__Prompt__:
Look in the material below for the line holding "intros S h client". Set it down exactly, with each later line up to and including the line holding "destruct (pass_val client".

__Task input__:
(** X21. Every message [getNonceSyncMessages] returns is a replaced-by-user
    or a dropped message that carries the id of an execution state of the
    deployment state and the id of its pending on-chain interaction, the
    state being of a type that sends transactions and not succeeded. *)
Theorem sync_messages_name_unsettled_interactions :
  forall S (h : ModuleHelpers) (client : JsonRpcClient S)
         (deploymentState : DeploymentState)
         (ignitionModule : IgnitionModule h) (accounts : list string)
         (defaultSender : string) (requiredConfirmations : Z) (s0 sf : S)
         (out : list JournalMessage),
    getNonceSyncMessages h client deploymentState ignitionModule accounts
      defaultSender requiredConfirmations s0 = (Val out, sf) ->
    Forall
      (fun m =>
         exists es onchainInteraction,
           In es (map snd (executionStates deploymentState)) /\
           isReadOnlyType (es_type es) = false /\
           isSuccess (es_status es) = false /\
           getPendingOnchainInteraction h es = Some onchainInteraction /\
           (m = ONCHAIN_INTERACTION_REPLACED_BY_USER (es_id es)
                  (oi_id onchainInteraction) \/
            m = ONCHAIN_INTERACTION_DROPPED (es_id es)
                  (oi_id onchainInteraction)))
      out.
Proof.
  intros S h client deploymentState ignitionModule accounts defaultSender rc
         s0 sf out Hrun.
  unfold getNonceSyncMessages in Hrun.
  destruct (pass_val client _ rc s0 out sf Hrun) as [block [s1 Hloop]].
  destruct (createMap_facts h deploymentState ignitionModule accounts
              defaultSender) as [Hnodup [Hholds _]].
  refine (senders_loop_reports_entries client rc
            (confirmedBlockNumberOf block rc) _ _ _ [] s1 out sf
            (Forall_nil _) Hloop).
  intros sender l e Hin He.
  assert (Hheld :
    holds (createMapFromSenderToNonceAndTransactions h deploymentState
             ignitionModule accounts defaultSender) sender e).
  { exists l. split; [| exact He].
    apply objGet_of_in; [exact Hnodup | exact Hin]. }
  apply Hholds in Hheld.
  destruct Hheld as [es [Hes [Htype [Hstatus [oi [Hoi [_ [_ [_ [Hid Hni]]]]]]]]]].
  rewrite Hid, Hni.
  split; exists es, oi; repeat split; auto.
Qed.

(** X21 on the example deployment: the started call of sender "0xA" lost its
    transaction and is reported dropped; the succeeded deployment and the
    sender "0xD" of the future still to start give no message. *)
Lemma sync_messages_name_unsettled_interactions_witness :
  getNonceSyncMessages exampleHelpers (syncNode 10 5 5 5 knowsNothing)
    exampleState exampleModule ["0xA"; "0xD"] "0xD" 5 tt
  = (Val [ONCHAIN_INTERACTION_DROPPED "future#1" 1], tt) /\
  Forall
    (fun m =>
       exists es onchainInteraction,
         In es (map snd (executionStates exampleState)) /\
         isReadOnlyType (es_type es) = false /\
         isSuccess (es_status es) = false /\
         getPendingOnchainInteraction exampleHelpers es
         = Some onchainInteraction /\
         (m = ONCHAIN_INTERACTION_REPLACED_BY_USER (es_id es)
                (oi_id onchainInteraction) \/
          m = ONCHAIN_INTERACTION_DROPPED (es_id es)
                (oi_id onchainInteraction)))
    [ONCHAIN_INTERACTION_DROPPED "future#1" 1].
Proof.
  split; [reflexivity |].
  apply (@sync_messages_name_unsettled_interactions
           unit exampleHelpers (syncNode 10 5 5 5 knowsNothing) exampleState
           exampleModule ["0xA"; "0xD"] "0xD" 5 tt tt).
  reflexivity.
Defined.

__Exercise solution__:
  intros S h client deploymentState ignitionModule accounts defaultSender rc
         s0 sf out Hrun.
  unfold getNonceSyncMessages in Hrun.
  destruct (pass_val client _ rc s0 out sf Hrun) as [block [s1 Hloop]].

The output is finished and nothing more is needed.